Under the guidance of EIT Food, a group of innovators aged 18-24 – dubbed the ‘FutureFoodMakers’ – have developed a ‘Menu for Change’ to spearhead radical transformation of the food system.

The Menu for Change manifesto was presented to policymakers during the Future of Food Conference, featuring six priority demands for a more sustainable, regenerative, affordable, inclusive system which improves public access to healthy food.

In order for the next generation to ‘inherit a future-fit food system’, the Menu for Change challenges food sector stakeholders to:

  • Target 25% of EU agricultural land to be managed under regenerative practices by 2030
  • Define uniform EU nutrition and labelling guidelines which are accessible and include the environmental impact of food
  • Develop an inclusion policy which considers the effects of regulations on food costs among vulnerable populations
  • Develop an EU-wide ‘true cost of food’ policy, mandating the calculation of the true cost of foods produced by medium-large corporations/multinationals through life cycle analysis and impact assessments
  • Tackle food waste in supermarkets and through the development of the Bioeconomy strategy
  • Include the nutritional, health and environmental implications of food in school curriculums, as well as provide support and resources for parents and teachers on healthy, sustainable diets.

The manifesto comes off the back of EIT research spanning 2,000 18-24-year-olds which shows that 78% of young people believe urgent steps must be taken towards a more sustainable food system; 66% feel that our current food system is ‘destroying the planet’; and 65% believe Gen Z cares more than older generations.

Júlia Montoliu Boneu, FutureFoodMaker, comments: “We – the next generation of leaders, decision makers and consumers – deserve a voice about these changes and what our future food system should look like. It is time for young people to be heard.

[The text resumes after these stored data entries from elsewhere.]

(** No step of [c] leaves [M]. *)
Fixpoint steady {A} (c : coro A) : Prop :=
  match c with
  | Ret _ | Hang => True
  | Step u k => ∀ s, (M s → M (u s)) ∧ steady (k s)
  | Acquire _ k | Release _ k => steady k
  end.

(** [c] does not end without a step from or into [M]. *)
Fixpoint passing {A} (c : coro A) : Prop :=
  match c with
  | Ret _ => False
  | Step u k => ∀ s, M s ∨ M (u s) ∨ passing (k s)
  | Acquire _ k | Release _ k => passing k
  | Hang => True
  end.

Lemma steady_finish {A B} (h : outcome A → coro B) c :
  steady c → (∀ r, steady (h r)) → steady (finish h c).
Proof.
  intros Hc Hh. induction c as [r|u k IH|l c IH|l c IH|]; cbn in *; [by apply Hh| |by apply IH|by apply IH|done].
  intros s. destruct (Hc s). split; [done|]. by apply IH.
Qed.

Lemma untouched_steady {X A} l (proj : S → X) (c : coro A) :
  (∀ s s', proj s = proj s' → M s → M s') → untouched l proj c → steady c.
Proof.
  intros HM. induction c as [r|u k IH|l' c IH|l' c IH|]; cbn; [done| | | |done].
  - intros H s. destruct (H s) as [Hp Hk]. split; [by apply HM|by apply IH].
  - intros []. by apply IH.
  - intros []. by apply IH.
Qed.

Lemma passing_finish {A B} (h : outcome A → coro B) c : passing c → passing (finish h c).
Proof.
  induction c as [r|u k IH|l c IH|l c IH|]; cbn; [done| |done..].
  intros H s. destruct (H s) as [?|[?|?]]; [by left|by right; left|]. right. right. by apply IH.
Qed.

Definition passing_pool {A} (i : nat) (p : pool A) : Prop :=
  (∀ j c h, tasks p !! j = Some (c, h) → steady c) ∧
  (M (shared p) ∨ ∀ c h, tasks p !! i = Some (c, h) → passing c).

Lemma passing_step {A} i (p p' : pool A) : moves p p' → passing_pool i p → passing_pool i p'.
Proof.
  intros [j Hj] [Hs Hp]. apply pstep_inv in Hj as (c & h & c' & h' & Et & Ht & Hc).
  assert (Hlook : ∀ n d g, tasks p' !! n = Some (d, g) →
    (n = j ∧ d = c') ∨ (n ≠ j ∧ tasks p !! n = Some (d, g))).
  { intros n d g Hn. rewrite Ht in Hn. destruct (decide (j = n)) as [<-|Hne].
    - rewrite list_lookup_insert_eq in Hn by by eapply lookup_lt_Some. left. by injection Hn as <- <-.
    - rewrite list_lookup_insert_ne in Hn by done. by right. }
  specialize (Hs _ _ _ Et) as Hsc.
  assert (Hc' : steady c' ∧ (M (shared p) → M (shared p'))).
  { destruct c as [r|u k|l k|l k|]; cbn in Hsc; try done; [destruct Hc as (-> & _ & ->)| |];
      [|destruct Hc as (-> & _ & -> & _); done|destruct Hc as (-> & _ & ->); done].
    destruct (Hsc (shared p)). done. }
  destruct Hc' as [Hsc' Hmono]. split.
  { intros n d g [[-> ->]|[_ Hn]]%Hlook; [done|by eapply Hs]. }
  destruct Hp as [HM|Hp]; [left; by apply Hmono|].
  destruct (decide (i = j)) as [<-|Hne].
  - specialize (Hp _ _ Et). destruct c as [r|u k|l k|l k|]; cbn in Hp; try done.
    + destruct Hc as (-> & _ & Hsh). destruct (Hp (shared p)) as [HM|[HM|Hk]].
      * left. by apply Hmono.
      * left. by rewrite Hsh.
      * right. by intros d g [[_ ->]|[? _]]%Hlook.
    + destruct Hc as (-> & _). right. by intros d g [[_ ->]|[? _]]%Hlook.
    + destruct Hc as (-> & _). right. by intros d g [[_ ->]|[? _]]%Hlook.
  - right. intros d g [[-> _]|[_ Hd]]%Hlook; [done|by eapply Hp].
Qed.

(** Once the call at [i] has ended, [M] holds, and will. *)
Lemma passing_ended {A} (cs : list (coro A)) s p i c r :
  Forall steady cs → cs !! i = Some c → passing c →
  rtc moves (start cs s) p → results p !! i = Some (Some r) → M (shared p).
Proof.
  intros Hs Hi Hc Hr Hend. assert (H0 : passing_pool i (start cs s)).
  { split.
    - intros j d h Hj. apply list_lookup_fmap_Some in Hj as (d' & [= -> ->] & Hj).
      rewrite Forall_lookup in Hs. by eapply Hs.
    - right. intros d h Hd. apply list_lookup_fmap_Some in Hd as (d' & [= -> ->] & Hd). by simplify_eq. }
  assert (Hp : passing_pool i p) by (induction Hr; eauto using passing_step).
  destruct Hp as [_ [?|Hp]]; [done|].
  apply list_lookup_fmap_Some in Hend as ([d h] & Hd & Et). specialize (Hp _ _ Et).
  by destruct d; simplify_eq/=.
Qed.
End Passing.

(** *** Ending

    Each call is a finite tree, and a step of the pool moves one of them down its tree. *)

Definition child {A} (c' c : coro A) : Prop :=
  match c with
  | Ret _ | Hang => False
  | Step _ k => ∃ s, c' = k s
  | Acquire _ k | Release _ k => c' = k
  end.

Lemma child_wf {A} : well_founded (child (A:=A)).
Proof.
  intros c. induction c as [r|u k IH|l c IH|l c IH|]; constructor; cbn; [done| |by intros ? ->|by intros ? ->|done].
  by intros ? [s ->].
Qed.

Definition child_at {A} (ts' ts : list (coro A * list L)) : Prop :=
  ∃ i t t', ts !! i = Some t ∧ ts' = <[i := t']> ts ∧ child t'.1 t.1.

Lemma child_at_wf {A} : well_founded (child_at (A:=A)).
Proof.
  intros ts. induction ts as [|[c h] ts IH]; [constructor; by intros ? (? & ? & ? & ? & _)|].
  revert h ts IH. induction (child_wf c) as [c _ IHc]. intros h ts Hts.
  revert h. induction Hts as [ts Hts IHts]. intros h. constructor.
  intros ts' ([|i] & t & [c' h'] & Ht & -> & Hc); simpl in *.
  - injection Ht as <-. apply IHc; [done|by constructor].
  - apply IHts. by exists i, t, (c', h').
Qed.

“The Menu for Change puts forward our views on how the agrifood decision makers of today should be working to secure our food, our food system and our future. Underpinning this is the universal need for social justice and inclusion. Transitioning to a … more resilient European food system requires urgent change and innovation across the food value chain. We must ensure no one is left behind and everyone’s voice is heard.”